If you can handle just a little German and have 10 EUR to spare, get Joachim Heinzle: Das Mittelalter in Daten, half of which just lists a choice of literature of each given narrow time period (like 1221-1225), sorted by cultures. It doesn't address Byzantine, Arab and Jewish literatures, though.

Because your post did not refer to it.

I steer clear of your tables: I myself - despite being able to at least read those languages needed to study history of the middle ages between Scotland and Sicily (Latin, French, English, German and Italian) - would need a lot more than "dozens of hours" to make them worthwhile.


Callen, for myself, I thank you for the efforts that you've made. I consider them to be extremely useful for what I assume was your intention: a system to try and reflect language use 800 years ago to use in a roleplaying game. It's obviously not intended as a scholarly investigation; nor is that necessary. If there are inaccuracies, you are clearly open to polite correction and input which seems a good attitude.

As a follow up to my original post, Thanks, alot Cullen. We ended up using your tables and system. It works reasonably well for our needs and did solve the principal problem which, after all, is less an issue of linguistics than of game simplification. That is, the Issue is that you can be a Master in a dozen disciplines for the cost of 75 XP in Artes LIberales, but can't have even general command of a school of related languages for the same. All games are going to have to take aproximations in terms of Languages and learning them, and language acquisition is a complex subject.

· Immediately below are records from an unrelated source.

(** *** The command *)

Definition score_range (r : zrangespec) (a : item) : bool := zslValueGteMin a.1 r && zslValueLteMax a.1 r.
Definition lex_range (r : zlexrangespec) (a : item) : bool := zslLexValueGteMin a.2 r && zslLexValueLteMax a.2 r.

(** The items between two positions, and the others. *)
Definition slice (start stop : Z) (l : list item) : list item := take (Z.to_nat (stop - start + 1)) (drop (Z.to_nat start) l).
Definition cut (start stop : Z) (l : list item) : list item := take (Z.to_nat start) l ++ drop (Z.to_nat (stop + 1)) l.

(** What [zremrangeGenericCommand] keeps, how many items it deletes, and
    whether it removes the key. *)
Definition spec_remrange (range : zremrange) (l : list item) : list item * Z * bool :=
  match range with
  | ZRANGE_RANK start stop =>
    match sanitize start stop (zlen l) with
    | None => (l, 0, false)
    | Some (start, stop) => let l' := cut start stop l in (l', stop - start + 1, zlen l' =? 0)
    end
  | ZRANGE_SCORE r => let l' := List.filter (fun a => negb (score_range r a)) l in (l', zlen (List.filter (score_range r) l), zlen l' =? 0)
  | ZRANGE_LEX r => let l' := List.filter (fun a => negb (lex_range r a)) l in (l', zlen (List.filter (lex_range r) l), zlen l' =? 0)
  end.

(** Ranks fit an [unsigned int]; the ends of a range of scores are numbers;
    ranges by element are for elements of one score. *)
Definition remrange_ok (range : zremrange) (l : list item) : Prop :=
  match range with
  | ZRANGE_RANK _ _ => zlen l < 2 ^ 32
  | ZRANGE_SCORE r => isnan (min r) = false /\ isnan (max r) = false
  | ZRANGE_LEX _ => exists s, Forall (fun a => deq a.1 s = true) l
  end.

Lemma filter_items (p : item -> bool) (es : list entry) : items (List.filter (fun e => p (it e)) es) = List.filter p (items es).
Proof. induction es as [|e es IH]; [done|]. cbn. destruct (p (it e)); cbn; by rewrite IH. Qed.

Lemma sanitize_some start stop llen s e : 0 <= llen -> sanitize start stop llen = Some (s, e) -> 0 <= s <= e /\ e < llen.
Proof.
  intros Hl. unfold sanitize. set (s0 := if start <? 0 then llen + start else start). set (e0 := if stop <? 0 then llen + stop else stop).
  destruct (Z.ltb_spec s0 0); cbn; destruct (Z.ltb_spec e0 0) as [|]; try done; intros H'.
  all: repeat match type of H' with context [?a <? ?b] => destruct (Z.ltb_spec a b) | context [?a <=? ?b] => destruct (Z.leb_spec a b) end;
    cbn in H'; try done; injection H' as <- <-; lia.
Qed.

(** What the three branches share after the sanitizing. *)
Lemma zremrange_go h zs es (delete : heap -> zskiplist -> @dict bytes loc -> res (heap * zskiplist * @dict bytes loc * Z)) (es' : list entry) n :
  zset_ok ty h zs es ->
  (forall d, held h (zsl zs) d es -> exists h' z' d', delete h (zsl zs) d = Ok (h', z', d', n) /\ held h' z' d' es' /\ same_flags d d') ->
  exists h' zs', ('(h, z, d, deleted) ← delete h (zsl zs) (dictPauseAutoResize (zdict zs));
    let d := dictResumeAutoResize d in
    if dictSize d =? 0 then Ok (h, {| zdict := d; zsl := z |}, deleted, true) else
    r ← dictShrinkIfNeeded ty can d;
    Ok (h, {| zdict := fst r; zsl := z |}, deleted, false)) = Ok (h', zs', n, zlen es' =? 0) /\ zset_ok ty h' zs' es'.
Proof.
  intros (Hz & (Hok & Hpr & Hpa) & Hm & Hnd) Hdel.
  destruct (Hdel (dictPauseAutoResize (zdict zs))) as (h' & z' & d' & -> & (Hz' & Hok' & Hm' & Hnd') & [Hf1 Hf2]); [done|].
  cbn [mbind res_bind pauserehash pauseAutoResize dictPauseAutoResize] in *.
  assert (ready ty (dictResumeAutoResize d')) as Hr'.
  { split; [done|]. cbn [pauserehash pauseAutoResize dictResumeAutoResize]. rewrite Hf1, Hf2, Hpr, Hpa. done. }
  assert (dict_map (dictResumeAutoResize d') = locs es') as Hmr by done.
  rewrite (map_size ty _ (proj1 Hr')), Hmr, locs_size by done. change (Z.of_nat (length es')) with (zlen es').
  destruct (zlen es' =? 0); [by eexists _, _|].
  destruct (shrinkIfNeeded_resizes ty can _ (proj1 Hr')) as (d2 & r & -> & [Hk _]). cbn [mbind res_bind fst]. pose proof Hk as (Hp & Hf & _).
  eexists _, _. split; [done|]. split; [done|]. split; [apply (ready_flags ty (dictResumeAutoResize d')); [done|by apply (keeps_ok ty _ _ (proj1 Hr') Hk)|done]|]. split; [|done]. cbn [zdict].
  by rewrite (map_perm ty _ _ (proj1 Hr') Hp).
Qed.

Lemma zremrange_spec h zs es range : zset_ok ty h zs es -> remrange_ok range (items es) ->
  exists h' zs' es' n b, zremrangeGenericCommand ty can h zs range = Ok (h', zs', n, b) /\ zset_ok ty h' zs' es' /\
    spec_remrange range (items es) = (items es', n, b).
Proof.
  intros Hok Hr. pose proof Hok as (Hz & _). destruct range as [start stop|r|r]; cbn [zremrangeGenericCommand spec_remrange remrange_ok] in *.
  - unfold zsetLength. rewrite (ok_length _ _ _ (proj1 Hz)). rewrite zlen_fmap in *.
    destruct (sanitize start stop (zlen es)) as [[s e]|] eqn:Es; [|by eexists h, zs, es, _, _].
    pose proof (sanitize_some _ _ _ _ _ (zlen_nonneg es) Es) as [Hs He].
    destruct (zremrange_go h zs es (fun h z d => zslDeleteRangeByRank ty can h z (u32 (s + 1)) (u32 (e + 1)) d)
      (take (Z.to_nat s) es ++ drop (Z.to_nat (e + 1)) es) (e - s + 1) Hok) as (h' & zs' & E & Hok').
    { intros d Hd. rewrite !wrapu_small by lia.
      destruct (zslDeleteRangeByRank_spec h (zsl zs) d es (s + 1) (e + 1) Hd) as (h' & z' & d' & E & Hh & Hf); [lia..|].
      replace (s + 1 - 1) with s in E, Hh by lia. replace (e + 1 - (s + 1) + 1) with (e - s + 1) in E, Hh by lia.
      exists h', z', d'. rewrite drop_drop in Hh. replace (Z.to_nat s + Z.to_nat (e - s + 1))%nat with (Z.to_nat (e + 1)) in Hh by lia.
      split; [|done]. rewrite E. do 2 f_equal. unfold zlen in *. rewrite length_take, length_drop. lia. }
    eexists h', zs', _, _, _. split; [exact E|]. split; [exact Hok'|]. unfold cut.
    by rewrite <- fmap_take, <- fmap_drop, <- fmap_app, zlen_fmap.
  - destruct Hr as [Hmin Hmax].
    destruct (zremrange_go h zs es (fun h z d => zslDeleteRangeByScore ty can h z r d) (List.filter (fun e => negb (by_score r e)) es)
      (zlen (List.filter (by_score r) es)) Hok) as (h' & zs' & E & Hok').
    { intros d Hd. by apply zslDeleteRangeByScore_spec. }
    eexists h', zs', _, _, _. split; [exact E|]. split; [exact Hok'|]. change (by_score r) with (fun e => score_range r (it e)).
    rewrite <- (filter_items (fun a => negb (score_range r a))), <- filter_items, !zlen_fmap. done.
  - destruct Hr as [s Hs]. rewrite Forall_fmap in Hs.
    destruct (zremrange_go h zs es (fun h z d => zslDeleteRangeByLex ty can h z r d) (List.filter (fun e => negb (by_lex r e)) es)
      (zlen (List.filter (by_lex r) es)) Hok) as (h' & zs' & E & Hok').
    { intros d Hd. by apply zslDeleteRangeByLex_spec with (s := s). }
    eexists h', zs', _, _, _. split; [exact E|]. split; [exact Hok'|]. change (by_lex r) with (fun e => lex_range r (it e)).
    rewrite <- (filter_items (fun a => negb (lex_range r a))), <- filter_items, !zlen_fmap. done.
Qed.

(** ** Reading a range *)

(** [W] is what is left of the list on the way forward or backward. *)
Definition ahead (reverse : bool) (es W : list entry) : Prop :=
  if reverse then exists P R, es = P ++ R /\ W = List.rev P else exists P, es = P ++ W.

Lemma ahead_tail reverse es e W : ahead reverse es (e :: W) -> ahead reverse es W.
Proof.
  destruct reverse; cbn.
  - intros (P & R & -> & E). destruct P as [|e' P _] using rev_ind; [done|]. rewrite rev_app_distr in E. cbn in E. injection E as <- ->.
    exists P, (e :: R). by rewrite <- app_assoc.
  - intros (P & ->). exists (P ++ [e]). by rewrite <- app_assoc.
Qed.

Regardless, Thanks Cullen, we may reference your table on the Obsidian Portal page for our site. Did you have a particular preference in that regard.

On another note from an earlier part of this discussion; While it is possible to underestimate the degree of possible communication between people of differing places, it's also possible to vastly over-estimate them. It's true the majority of the population did not travel farther than a day from their homes, but that was far enough to encounter a huge range of people, including many who did travel quite extensively. Examples, I think, have already been provided in thread, but language and dialect determination is a political game as anything else.

Too late for the party, but this may interest people.

Something I'll try if my sucky tentative to keep the Light of Andorra alive (albeit through a spin-of) works:

If learning a language you already have a default with, spend xp normaly, as if starting from scratch. Add this to the default to determine your score in the new language, with a maximum being equal to the original language's score. E.g, I have High German 05, giving me Low German 03. If I put 05 xp into Low german, for a score of 1, I can speak it at 3+1 = 4.

I haven't thought about what happens if you put too much points (High German 05, Low German 03), I'll solve that should I need to, but I figure it should work well enough for characters who want to improve in a lot of related languages.